The Department for Work and Pensions (DWP) is introducing Universal Credit to replace six means-tested benefits for working-age households: Jobseeker’s Allowance, Income Support, Housing Benefit, Employment and Support Allowance, Working Tax Credit and Child Tax Credit.
It hoped that it would encourage more people into work, reduce fraud and error and reduce the costs of administering benefits.
However, the policy has been plagued with technical problems and faced a number of setbacks, with the National Audit Office now stating that it is “not value for money”.
Universal Credit has a long history of problems dating back to its inception, over eight years ago. The programme was initially being developed by a handful of suppliers – including Accenture, IBM, HP and BT – but was later ‘reset’ after it was found that the technology was not in tune with the policy requirements.
DWP then started developing a digital version in-house, known as the ‘full service’, but decided to keep the initial system in play to learn from at the same time. This twin-track approach was expensive and £837 million has been spent on the old system, despite DWP aiming to retire it by July next year.
Despite £1.3 billion spend so far, over multiple years, the National Audit Office report states that Universal Credit is still at a relatively early stage of progress. This is because about 10% (815,000) of the eventual number of claimants are now claiming Universal Credit. The department aims to complete full migration in March 2023 (some five years late).
Furthermore, one in five claimants do not receive their full payment on time, Universal Credit is creating additional costs for local organisations, and there has been an increase in the use of food banks in at least some areas where Universal Credit’s full service has been introduced.
Amyas Morse, head of the National Audit Office, said today:
The Department has kept pushing the Universal Credit rollout forward through a series of problems. We recognise both its determination and commitment, and that there is really no practical choice but to keep on keeping on with the rollout.
We don’t think DWP has shown the same commitment to listening and responding to the hardship faced by claimants. Maybe a change of mind set will follow the publication of the claimant survey on 8 June. We think the larger claims for Universal Credit, such as boosted employment, are unlikely to be demonstrable at any point in future. Nor for that matter will value for money.
Still not good enough
The report also claims that DWP still has a lot to do to improve the efficiency of Universal Credit systems. It states that so far the Department has provided enough functionality to run a basic system, but many processes are still “manual an inefficient”.

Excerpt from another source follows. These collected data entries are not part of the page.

(** The one storage call the duplicate check makes. *)
Definition is_dedup_lookup (ev : event) : bool :=
  match ev with
  | EvEmailExists _ => true
  | _ => false
  end.

(** Every record of the store satisfies [ok] after a step if it did
    before. *)
Definition keeps_records (ok : email_data -> Prop) (a b : state) : Prop :=
  Forall ok (st_store a) -> Forall ok (st_store b).

(** The draft flag a document carries is the one step 5 computes from
    the label it carries. *)
Definition draft_flag_ok (E : env) (doc : email_data) : Prop :=
  ed_save_as_draft doc = save_as_draft E (ed_classification doc).

Definition draft_event_ok (E : env) (ev : event) : Prop :=
  match ev with
  | EvInsertEmail doc => draft_flag_ok E doc
  | _ => True
  end.



(** The collaborators of [E], with a classification service that is up
    and answers [answer] for the message. *)
Definition with_classifier_answer (E : env) (answer : json) : env :=
  mkEnv (MAIL_SEND_ENABLED E) (FORCE_DRAFTS E) (batch_id E) (folder_mapping E)
    (db_raises E) true
    (HttpJson (JObj [("status", JStr "success"); ("results", JArr [answer])]))
    (reply_health E) (reply_post E) (move_attempt E) (mark_attempt E) (jitter E)
    (sleep E).


(** The draft rule as the specification words it, for one document. *)
Definition draft_forced (E : env) (doc : email_data) : Prop :=
  (MAIL_SEND_ENABLED E = false \/ FORCE_DRAFTS E = true ->
   ed_save_as_draft doc = true)
  /\ (ed_classification doc = "manual_review"
      \/ ed_classification doc = "uncategorised" ->
      ed_save_as_draft doc = true).

Definition draft_forced_event (E : env) (ev : event) : Prop :=
  match ev with
  | EvInsertEmail doc => draft_forced E doc
  | _ => True
  end.

(** ** Concrete inputs *)

(** A source of three pages with two items each. *)
Definition three_pages (u : string) : page_fetch :=
  if (u =? "page1")%string then PageOk [JNum 1; JNum 2] (JStr "page2")
  else if (u =? "page2")%string then PageOk [JNum 3; JNum 4] (JStr "page3")
  else if (u =? "page3")%string then PageOk [JNum 5; JNum 6] JNull
  else PageRequestError.

(** The same source with a fourth page behind the third. *)
Definition four_pages (u : string) : page_fetch :=
  if (u =? "page3")%string then PageOk [JNum 5; JNum 6] (JStr "page4")
  else if (u =? "page4")%string then PageOk [JNum 7; JNum 8] JNull
  else three_pages u.

(** A source whose second page answers with status 503. *)
Definition second_page_fails (u : string) : page_fetch :=
  if (u =? "page1")%string then PageOk [JNum 1; JNum 2] (JStr "page2")
  else if (u =? "page2")%string then PageHTTPStatusError 503
  else PageRequestError.

(** A message whose unique body declares no usable content type: the
    thread check has already succeeded when [.lower()] fails on [None],
    before any body is converted. *)
Definition msg_null_content_type : dict :=
  [ ("id", JStr "AAMk1");
    ("uniqueBody", JObj [("contentType", JNull); ("content", JStr "Thanks")]);
    ("body", JObj [("contentType", JStr "html");
                   ("content", JStr "Thanks. On Monday you wrote: see below")]);
    ("bodyPreview", JStr "Thanks") ].

(** A reply to a thread, both body variants in plain text. *)
Definition msg_with_thread : dict :=
  [ ("uniqueBody", JObj [("contentType", JStr "text"); ("content", JStr "ok")]);
    ("body", JObj [("contentType", JStr "text");
                   ("content", JStr "ok, see the thread below")]) ].

(** An invoice request in plain text: no body of it is converted, so
    the processing of it does not depend on [_html_to_text]. *)
Definition msg_invoice : dict :=
  [ ("id", JStr "AAMk2");
    ("subject", JStr "Invoice copy");
    ("from", JObj [("emailAddress", JObj [("address", JStr "a@example.org")])]);
    ("body", JObj [("contentType", JStr "text");
                   ("content", JStr "Please send the invoice")]);
    ("bodyPreview", JStr "Please send the invoice") ].

(** A deployment with sending enabled and drafts not forced, a working
    store and mailbox, a classifier that answers [invoice_request_no_info]
    and a reply service that is down.  No folder is mapped, so messages
    stay in the inbox and keep their id. *)
Definition env_reply_down : env :=
  mkEnv true false (JStr "batch-1") []
    (fun _ => false) true
    (HttpJson (JObj [("status", JStr "success");
                     ("results",
                      JArr [JObj [("label", JStr "invoice_request_no_info");
                                  ("confidence", JNum (9 # 10));
                                  ("method", JStr "ml")]])]))
    false (HttpRaises (PyException "connection refused"))
    (fun _ => (Ok (JStr "token"), HttpJson (JObj [("id", JStr "AAMk9")])))
    (fun _ => (Ok (JStr "token"), HttpJson JNull))
    (fun _ => S754_zero false) time_sleep.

For example, DWP significantly overestimated the number of claimants that would be able to confirm their identity online with only 38% (compared with its expected 90%) succeeding in using Verify, the government’s online identity verification tool.
DWP hopes to “improve automation over the next few years”, but until then it will need more staff so it can undertake work manually.
To make matters worse, the department’s estimated net benefits (£8 billion a year), its aim to move an additional 200,000 people into work as a result of Universal Credit, and its claim it will reduce fraud and error by £1.3 billion a year, are all unproven.
As a result, the National Audit Office cannot guarantee that Universal Credit is proving its worth. The report states:
We think that there is no practical alternative to continuing with Universal Credit. We recognise the determination and single-mindedness with which the Department has driven the programme forward to date, through many problems. However, throughout the introduction of Universal Credit local and national organisations that represent
and support claimants have raised a number of issues about the way Universal Credit works in practice. The Department has responded to simple ideas to improve the
digital system but defended itself from those that it viewed as being opposed to the policy in principle.
The Department has now got a better grip of the programme in many areas. However, we cannot judge the value for money on the current state of programme management alone. Both we, and the Department, doubt it will ever be possible for the Department to measure whether the economic goal of increasing employment has been achieved. This, the extended timescales and the cost of running Universal Credit compared to the bene ts it replaces cause us to conclude that the project is not value for money now, and that its future value for money is unproven.